Colorado governor signs farm worker rights and wages law
DENVER (AP) — Thousands of immigrant farm workers in Colorado will soon have state minimum wage, overtime and labour organising rights under a bill signed into law Friday by Democratic Governor Jared Polis.
Polis also signed into law a measure to create a state fund to help indigent immigrants get legal representation in deportation proceedings.
The twin measures are part of a raft of bills passed by the Democrat-controlled Legislature to boost immigrant rights.
Other measures becoming law Friday will make it easier for immigrants to obtain state and local benefits; obtain licences to work as child care providers and other professions as well as business licences; and prevent state agencies from sharing personal information with federal immigration enforcement authorities, with certain exceptions such as criminal investigations or under court order.
Under the farm workers law, agricultural business owners must provide employee housing that conforms to pandemic guidelines issued by the US Centers for Disease Control and Prevention.
They must provide meal and rest breaks and limit the maximum number of hours worked by their employees.
Farm workers in several US states have collective bargaining rights to some extent -- rights originally denied them on the basis of skin colour under US labour laws first adopted in the 1930s.
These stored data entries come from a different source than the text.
(* ===== verification/AsnSequence.v ===== *)
(** * AsnSequence: SEQUENCE keeps its promises

    When the codecs of the members implement their specifications, the codec of SEQUENCE
    implements the one built here from them: the extension bit, the presence map, the root
    members and the extension additions in open types. *)
From S2P Require Import Prelude PerSupport AsnInteger PerSafe PerCodec AsnTypes AsnOpenType AsnConstructed AsnChoice.

(** ** Specification *)

(** Numbers of the optional members, from [k] on. *)
Fixpoint optional_indices (k : Z) (root : list field) : list Z :=
  match root with
  | [] => []
  | f :: root' => (if optional f.1 then [k] else []) ++ optional_indices (k + 1) root'
  end.

(** Tables of the ASN.1 compiler for a type with the members [root] and the extension
    additions [adds]: no extension marker, or additions up to the end; [oms] numbers the
    optional members of the root; only optional members have defaults; the last loop of the
    decoder meets no default. *)
Record sequence_wf (specs : asn_SEQUENCE_specifics_t) (root adds : list field) : Prop := {
  seq_ext :
    (ext_before specs < 0 /\ ext_after specs < 0 /\ adds = []) \/
    (ext_after specs = Z.of_nat (length root) - 1 /\ ext_before specs = Z.of_nat (length (root ++ adds)) + 1);
  seq_roms : roms_count specs = Z.of_nat (length (optional_indices 0 root));
  seq_oms : take (Z.to_nat (roms_count specs)) (oms specs) = optional_indices 0 root;
  seq_default : Forall (fun f : field => default_value f.1 <> None -> optional f.1 = true) root;
  seq_fill : forall i, roms_count specs <= i < roms_count specs + aoms_count specs ->
    exists f : field, (root ++ adds) !! Z.to_nat i = Some f /\ (default_value f.1 = None \/ pointer f.1 = false);
  seq_adds : Z.of_nat (length adds) <= 64 }.

(** A member of the root: encoded, or equal to its default, or absent. *)
Definition shown (e : asn_TYPE_member_t) (m : option asn_value) : bool :=
  match m with Some v => negb (is_default e v) | None => false end.

Definition presence_code (f : field) (m : option asn_value) : list bool := if optional f.1 then [shown f.1 m] else [].

Definition member_code (f : field) (m : option asn_value) : list bool :=
  match m with Some v => if is_default f.1 v then [] else code f.2 v | None => [] end.

Definition root_valid (f : field) (m : option asn_value) : Prop :=
  match m with
  | None => pointer f.1 = true /\ optional f.1 = true /\ default_value f.1 = None
  | Some v => if is_default f.1 v then exists eq, default_value f.1 = Some (v, eq) else valid f.2 v
  end.

(** An extension addition. *)
Definition is_there (m : option asn_value) : bool := match m with Some _ => true | None => false end.

Definition addition_code (marks fields : bool) (f : field) (m : option asn_value) : list bool :=
  (if marks then [is_there m] else []) ++
  (if fields then match m with Some v => open_code (code f.2 v) | None => [] end else []).

Definition add_valid (f : field) (m : option asn_value) : Prop :=
  match m with None => pointer f.1 = true | Some v => valid (open_spec f.2) v end.

Definition sequence_code (specs : asn_SEQUENCE_specifics_t) (root adds : list field) (ms : list (option asn_value)) : list bool :=
  let rms := take (length root) ms in
  let ams := drop (length root) ms in
  let ext := existsb is_there ams in
  (if 0 <=? ext_before specs then [ext] else []) ++
  concat (zip_with presence_code root rms) ++ concat (zip_with member_code root rms) ++
  (if ext then
     val_bits 7 (Z.of_nat (length adds) - 1) ++
     concat (zip_with (addition_code true false) adds ams) ++ concat (zip_with (addition_code false true) adds ams)
   else []).

(** Members as the decoder may leave them. *)
Definition root_typed (f : field) (m : option asn_value) : Prop :=
  (exists v, m = Some v /\ typed f.2 v) \/ (optional f.1 = true /\ m = absent_member f.1).

Definition add_typed (f : field) (m : option asn_value) : Prop :=
  (exists v, m = Some v /\ typed f.2 v) \/ m = zero_member f.1.

Definition sequence_spec (specs : asn_SEQUENCE_specifics_t) (root adds : list field) : type_spec :=
  {| code v := match v with V_seq ms => sequence_code specs root adds ms | _ => [] end;
     valid v := exists rms ams, v = V_seq (rms ++ ams) /\ Forall2 root_valid root rms /\ Forall2 add_valid adds ams;
     typed v := exists rms ams, v = V_seq (rms ++ ams) /\ Forall2 root_typed root rms /\ Forall2 add_typed adds ams |}.

(** ** Proofs *)

Lemma rd_drop {A} (l : list A) i x l' : 0 <= i -> drop (Z.to_nat i) l = x :: l' ->
  rd l i = Some x /\ drop (Z.to_nat (i + 1)) l = l'.
Proof.
  intros Hi E. rewrite rd_nonneg by done. split.
  - by rewrite <- (Nat.add_0_r (Z.to_nat i)), <- lookup_drop, E.
  - replace (Z.to_nat (i + 1)) with (Z.to_nat i + 1)%nat by lia. by rewrite <- drop_drop, E.
Qed.

Section sequence.
Context (tmp : list Z) (Htb : bytes tmp) (Htl : length tmp = 32%nat).
Context (specs : asn_SEQUENCE_specifics_t) (root adds : list field) (Hwf : sequence_wf specs root adds).
Context (Hroot : Forall field_ok root) (Hadds : Forall field_ok adds).

Abbreviation elements := ((root ++ adds).*1).

Lemma in_root edx : 0 <= edx < Z.of_nat (length root) -> IN_EXTENSION_GROUP specs edx = false.
Proof.
  intros He. unfold IN_EXTENSION_GROUP. destruct (seq_ext _ _ _ Hwf) as [(H1 & H2 & _)|(H1 & H2)].
  - by rewrite (proj2 (Z.ltb_ge edx _)), andb_false_r by lia.
  - by rewrite (proj2 (Z.ltb_ge _ edx)) by lia.
Qed.

Lemma in_adds edx : Z.of_nat (length root) <= edx < Z.of_nat (length (root ++ adds)) -> IN_EXTENSION_GROUP specs edx = true.
Proof.
  intros He. unfold IN_EXTENSION_GROUP. destruct (seq_ext _ _ _ Hwf) as [(H1 & H2 & Ha)|(H1 & H2)].
  - rewrite Ha, app_nil_r in He. lia.
  - by rewrite !(proj2 (Z.ltb_lt _ _)) by lia.
Qed.

(** *** Encoder *)

Section encoder.
Context {K : Type} {HS : Sink K} (rms ams : list (option asn_value)).
Context (Hrms : Forall2 root_valid root rms) (Hams : Forall2 add_valid adds ams).

Abbreviation st := (rms ++ ams).

Lemma root_present f m : root_valid f m -> is_present f.1 m = is_there m.
Proof. unfold root_valid, is_present. destruct m; [by destruct (pointer f.1)|]. by intros (-> & _). Qed.

Lemma add_present f m : add_valid f m -> is_present f.1 m = is_there m.
Proof. unfold add_valid, is_present. destruct m; [by destruct (pointer f.1)|]. by intros ->. Qed.

(** Additions: their marks, or their fields, and how many there are. *)
Lemma extensions_loop_at marks fields fs : forall ms edx p c B (po : asn_per_outp_t K),
  Forall2 add_valid fs ms -> Forall field_ok fs -> drop (Z.to_nat edx) st = ms ->
  Z.of_nat (length root) <= edx -> edx + Z.of_nat (length fs) <= Z.of_nat (length (root ++ adds)) ->
  0 <= p -> po_at B po -> ~ refused (B ++ concat (zip_with (addition_code marks fields) fs ms)) ->
  exists po', extensions_loop specs tmp st fs.*1 edx marks fields p c po =
      Some (if (p =? 0) && negb (existsb is_there ms) then 0 else c + Z.of_nat (length fs), po') /\
    po_at (B ++ concat (zip_with (addition_code marks fields) fs ms)) po'.
Proof.
  induction fs as [|f fs IH]; intros ms edx p c B po Hv Hok Hd Hlo Hhi Hp Hat Hn.
  { apply Forall2_nil_inv_l in Hv as ->. exists po. cbn [fmap list_fmap extensions_loop zip_with concat existsb negb length]. rewrite app_nil_r, andb_true_r. split; [|done].
    do 2 f_equal. destruct (Z.eqb_spec p 0); cbn [negb]; [done|lia]. }
  apply Forall2_cons_inv_l in Hv as (m & ms' & Hf & Hv' & ->).
  apply Forall_cons_1 in Hok as [Hfok Hok]. cbn [length] in Hhi.
  destruct (rd_drop _ edx _ _ ltac:(lia) Hd) as [Hrd Hd'].
  change ((f :: fs).*1) with (f.1 :: fs.*1). cbn [extensions_loop]. rewrite in_adds by lia. cbn [negb]. rewrite Hrd. cbn [mbind option_bind].
  rewrite (add_present f m Hf). cbn [zip_with concat] in Hn |- *.
  set (F := if fields then match m with Some v => open_code (code f.2 v) | None => [] end else []).
  assert (EB : forall D, B ++ addition_code marks fields f m ++ D = ((B ++ if marks then [is_there m] else []) ++ F) ++ D).
  { intros D. unfold addition_code. by rewrite <- !app_assoc. }
  rewrite EB in Hn |- *.
  assert (Hmark : exists po1, (if marks then per_put_few_bits po (Z.b2z (is_there m)) 1 else Some (0, po)) = Some (0, po1) /\
    po_at (B ++ if marks then [is_there m] else []) po1).
  { destruct marks; [|exists po; by rewrite app_nil_r]. apply accepts_bit; [done|]. intros Hr. by apply Hn, refused_app, refused_app. }
  destruct Hmark as (po1 & -> & Hat1). cbn [mbind option_bind negb Z.eqb].
  set (B1 := B ++ if marks then [is_there m] else []) in *.
  assert (Hfield : exists po2, (if fields && is_there m then v ← m; uper_open_type_put tmp (member_codec f.1) v po1 else Some (0, po1)) = Some (0, po2) /\
    po_at (B1 ++ F) po2).
  { unfold F in *. destruct fields; [|exists po1; by rewrite app_nil_r]. destruct m as [v|]; [|exists po1; by rewrite app_nil_r].
    cbn [andb is_there mbind option_bind]. destruct Hf as (Hvv & _ & Hsm & _).
    apply (open_type_put_at tmp Htb Htl _ f.2); [done..|]. intros Hr. by apply Hn, refused_app. }
  destruct Hfield as (po2 & -> & Hat2). cbn [mbind option_bind negb Z.eqb].
  destruct (IH ms' (edx + 1) (p + Z.b2z (is_there m)) (c + 1) (B1 ++ F) po2 Hv' Hok) as (po' & E & Hat'); [done|lia|lia|by destruct (is_there m); cbn; lia|done|done|].
  exists po'. rewrite E. split; [|done]. do 2 f_equal. cbn [existsb length]. destruct (is_there m); cbn [orb Z.b2z].
  - rewrite (proj2 (Z.eqb_neq (p + 1) 0)) by lia. cbn [andb negb]. rewrite andb_false_r. lia.
  - rewrite Z.add_0_r. destruct ((p =? 0) && _); [done|lia].
Qed.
Colorado now joins that group.
The law also offers whistleblower protections for workers reporting unduly harsh or unsafe conditions.
“Colorado's agricultural workers have been exploited for far too long in this state, and it's well beyond time for us to provide them with the dignity and respect they deserve,” said Democratic Senator Jessie Danielson, a driving force behind the new law who was raised on a family farm in northern Colorado.
Under pressure from agricultural interests, sponsors of the legislation dropped language mandating that farm workers immediately get the state minimum wage, currently $12.32 an hour, and overtime for those working more than 40 hours a week.
But the law removes longstanding regulations exempting farm labour from minimum wage laws and directs the state labour department to devise pay, overtime and maximum working hour rules. Range workers will get a minimum of $1,500 a week.
It also bans the use of a short-handled hoe known in Spanish as “el brazo del diablo,” or the devil's arm.
The hoe has long been the bane of sugar beet, lettuce and other crop workers.
It forces backbreaking work by labourers who must stoop day after day, often resulting in permanent injury.
California banned its use in the 1970s, and Arizona, New Mexico and Texas have followed suit.